PROBLEM STATEMENT:
The lines to copy are those in the listing below that contain the word "kzalloc".
[[ SUPPLIED INFORMATION, beginning ]]
Definition NFT_CHAIN_BASE : Z := 1.
Definition NFT_CHAIN_HW_OFFLOAD : Z := 2.

Definition NLM_F_REPLACE : Z := 256.
Definition NLM_F_CREATE : Z := 1024.
Definition NLM_F_APPEND : Z := 2048.

Definition NF_DROP : Z := 0.
Definition NF_ACCEPT : Z := 1.

Definition ETH_P_ALL : Z := 3.
Definition IFNAMSIZ : nat := 16.

Definition NFT_OFFLOAD_F_ACTION : Z := Z.shiftl 1 0.

(** ** Allocator *)

(** The kernel heap as far as this file allocates from it: the blocks
    currently live, the next fresh block number, and the outcomes of the
    coming allocations ([true] = the allocation succeeds; an exhausted
    oracle means every further allocation fails). *)
Record heap := mk_heap {
  h_live : list nat;
  h_next : nat;
  h_oracle : list bool
}.

(** [kzalloc]: [None] is the NULL return. *)
Definition kzalloc (h : heap) : option nat * heap :=
  match h_oracle h with
  | true :: rest =>
      (Some (h_next h), mk_heap (h_next h :: h_live h) (S (h_next h)) rest)
  | false :: rest => (None, mk_heap (h_live h) (h_next h) rest)
  | [] => (None, h)
  end.

Fixpoint remove_block (p : nat) (l : list nat) : list nat :=
  match l with
  | [] => []
  | q :: l' => if Nat.eqb p q then l' else q :: remove_block p l'
  end.

(** [kfree]: releases block [p]. *)
Definition kfree (p : nat) (h : heap) : heap :=
  mk_heap (remove_block p (h_live h)) (h_next h) (h_oracle h).

(** ** Offload context (nf_tables_offload.h) *)

Inductive nft_offload_dep_type :=
| NFT_OFFLOAD_DEP_UNSPEC
| NFT_OFFLOAD_DEP_NETWORK
| NFT_OFFLOAD_DEP_TRANSPORT.

Record nft_offload_reg := mk_reg {
  reg_key : Z;
  reg_len : Z;
  reg_base_offset : Z;
  reg_offset : Z;
  reg_mask : list Z
}.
[[ SUPPLIED INFORMATION, end ]]
ANSWER SECTION:
(** [kzalloc]: [None] is the NULL return. *)
Definition kzalloc (h : heap) : option nat * heap :=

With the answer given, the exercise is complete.